> _Exercise_: Please output exactly the lines from the one containing "Class LeaseHost (W" through the last line of the records, both included.

> _Stored data_:
====================
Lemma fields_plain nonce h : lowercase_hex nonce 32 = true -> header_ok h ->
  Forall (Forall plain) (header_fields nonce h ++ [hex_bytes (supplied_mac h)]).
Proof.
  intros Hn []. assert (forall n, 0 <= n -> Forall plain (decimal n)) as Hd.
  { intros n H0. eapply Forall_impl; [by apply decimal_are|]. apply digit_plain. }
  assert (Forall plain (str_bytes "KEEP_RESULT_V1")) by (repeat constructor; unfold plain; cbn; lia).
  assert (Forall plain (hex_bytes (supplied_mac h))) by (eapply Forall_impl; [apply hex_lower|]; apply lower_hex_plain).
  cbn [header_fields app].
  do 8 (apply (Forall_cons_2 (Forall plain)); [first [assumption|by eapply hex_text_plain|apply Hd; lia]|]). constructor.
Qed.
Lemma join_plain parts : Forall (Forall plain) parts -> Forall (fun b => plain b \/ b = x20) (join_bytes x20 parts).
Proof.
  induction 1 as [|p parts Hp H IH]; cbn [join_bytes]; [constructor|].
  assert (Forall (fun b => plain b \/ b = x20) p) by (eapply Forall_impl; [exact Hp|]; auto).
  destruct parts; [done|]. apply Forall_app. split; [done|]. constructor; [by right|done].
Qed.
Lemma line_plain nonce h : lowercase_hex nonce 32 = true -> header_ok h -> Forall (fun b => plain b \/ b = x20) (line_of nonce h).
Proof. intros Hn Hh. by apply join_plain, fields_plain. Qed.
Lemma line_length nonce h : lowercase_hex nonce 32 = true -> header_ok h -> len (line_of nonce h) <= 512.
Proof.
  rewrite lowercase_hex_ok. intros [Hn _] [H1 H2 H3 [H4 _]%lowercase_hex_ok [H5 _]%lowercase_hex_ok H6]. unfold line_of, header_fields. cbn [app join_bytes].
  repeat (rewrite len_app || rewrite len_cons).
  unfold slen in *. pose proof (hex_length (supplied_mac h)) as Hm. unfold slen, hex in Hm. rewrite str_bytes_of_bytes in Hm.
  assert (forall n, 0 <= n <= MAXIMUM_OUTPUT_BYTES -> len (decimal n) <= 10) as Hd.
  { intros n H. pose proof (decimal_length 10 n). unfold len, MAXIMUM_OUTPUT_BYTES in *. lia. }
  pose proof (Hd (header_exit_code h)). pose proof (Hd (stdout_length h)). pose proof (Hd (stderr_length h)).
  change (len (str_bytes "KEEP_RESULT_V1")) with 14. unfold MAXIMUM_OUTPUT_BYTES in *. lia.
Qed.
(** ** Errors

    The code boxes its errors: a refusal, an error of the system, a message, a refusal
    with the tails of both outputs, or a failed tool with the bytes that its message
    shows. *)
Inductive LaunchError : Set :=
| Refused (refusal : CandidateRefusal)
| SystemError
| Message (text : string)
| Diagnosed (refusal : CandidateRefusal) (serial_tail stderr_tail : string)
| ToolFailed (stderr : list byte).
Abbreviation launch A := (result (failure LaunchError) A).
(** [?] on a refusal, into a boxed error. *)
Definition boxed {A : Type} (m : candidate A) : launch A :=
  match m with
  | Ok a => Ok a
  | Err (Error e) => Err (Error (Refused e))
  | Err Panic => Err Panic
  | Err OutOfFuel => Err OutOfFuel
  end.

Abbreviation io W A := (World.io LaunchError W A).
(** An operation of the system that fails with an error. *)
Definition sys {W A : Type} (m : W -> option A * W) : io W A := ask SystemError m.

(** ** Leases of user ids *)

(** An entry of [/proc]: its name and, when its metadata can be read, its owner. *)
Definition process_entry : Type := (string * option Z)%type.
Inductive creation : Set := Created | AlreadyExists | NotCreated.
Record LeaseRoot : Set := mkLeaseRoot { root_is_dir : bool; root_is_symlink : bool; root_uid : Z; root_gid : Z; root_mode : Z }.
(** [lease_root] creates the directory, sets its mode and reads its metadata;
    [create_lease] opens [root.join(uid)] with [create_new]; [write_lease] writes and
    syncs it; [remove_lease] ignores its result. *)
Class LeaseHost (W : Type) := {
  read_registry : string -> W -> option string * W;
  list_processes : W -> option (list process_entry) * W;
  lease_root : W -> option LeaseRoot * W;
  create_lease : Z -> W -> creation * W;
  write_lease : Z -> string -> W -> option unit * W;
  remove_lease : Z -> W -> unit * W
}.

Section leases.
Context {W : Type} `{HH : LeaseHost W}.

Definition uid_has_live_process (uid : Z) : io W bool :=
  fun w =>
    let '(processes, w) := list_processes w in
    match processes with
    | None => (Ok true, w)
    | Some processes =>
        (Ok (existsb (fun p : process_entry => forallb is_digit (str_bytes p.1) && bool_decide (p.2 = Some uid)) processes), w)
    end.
====================
> _Answer box_:
Class LeaseHost (W : Type) := {
  read_registry : string -> W -> option string * W;
  list_processes : W -> option (list process_entry) * W;
  lease_root : W -> option LeaseRoot * W;
  create_lease : Z -> W -> creation * W;
  write_lease : Z -> string -> W -> option unit * W;
  remove_lease : Z -> W -> unit * W
}.

Section leases.
Context {W : Type} `{HH : LeaseHost W}.

Definition uid_has_live_process (uid : Z) : io W bool :=
  fun w =>
    let '(processes, w) := list_processes w in
    match processes with
    | None => (Ok true, w)
    | Some processes =>
        (Ok (existsb (fun p : process_entry => forallb is_digit (str_bytes p.1) && bool_decide (p.2 = Some uid)) processes), w)
    end.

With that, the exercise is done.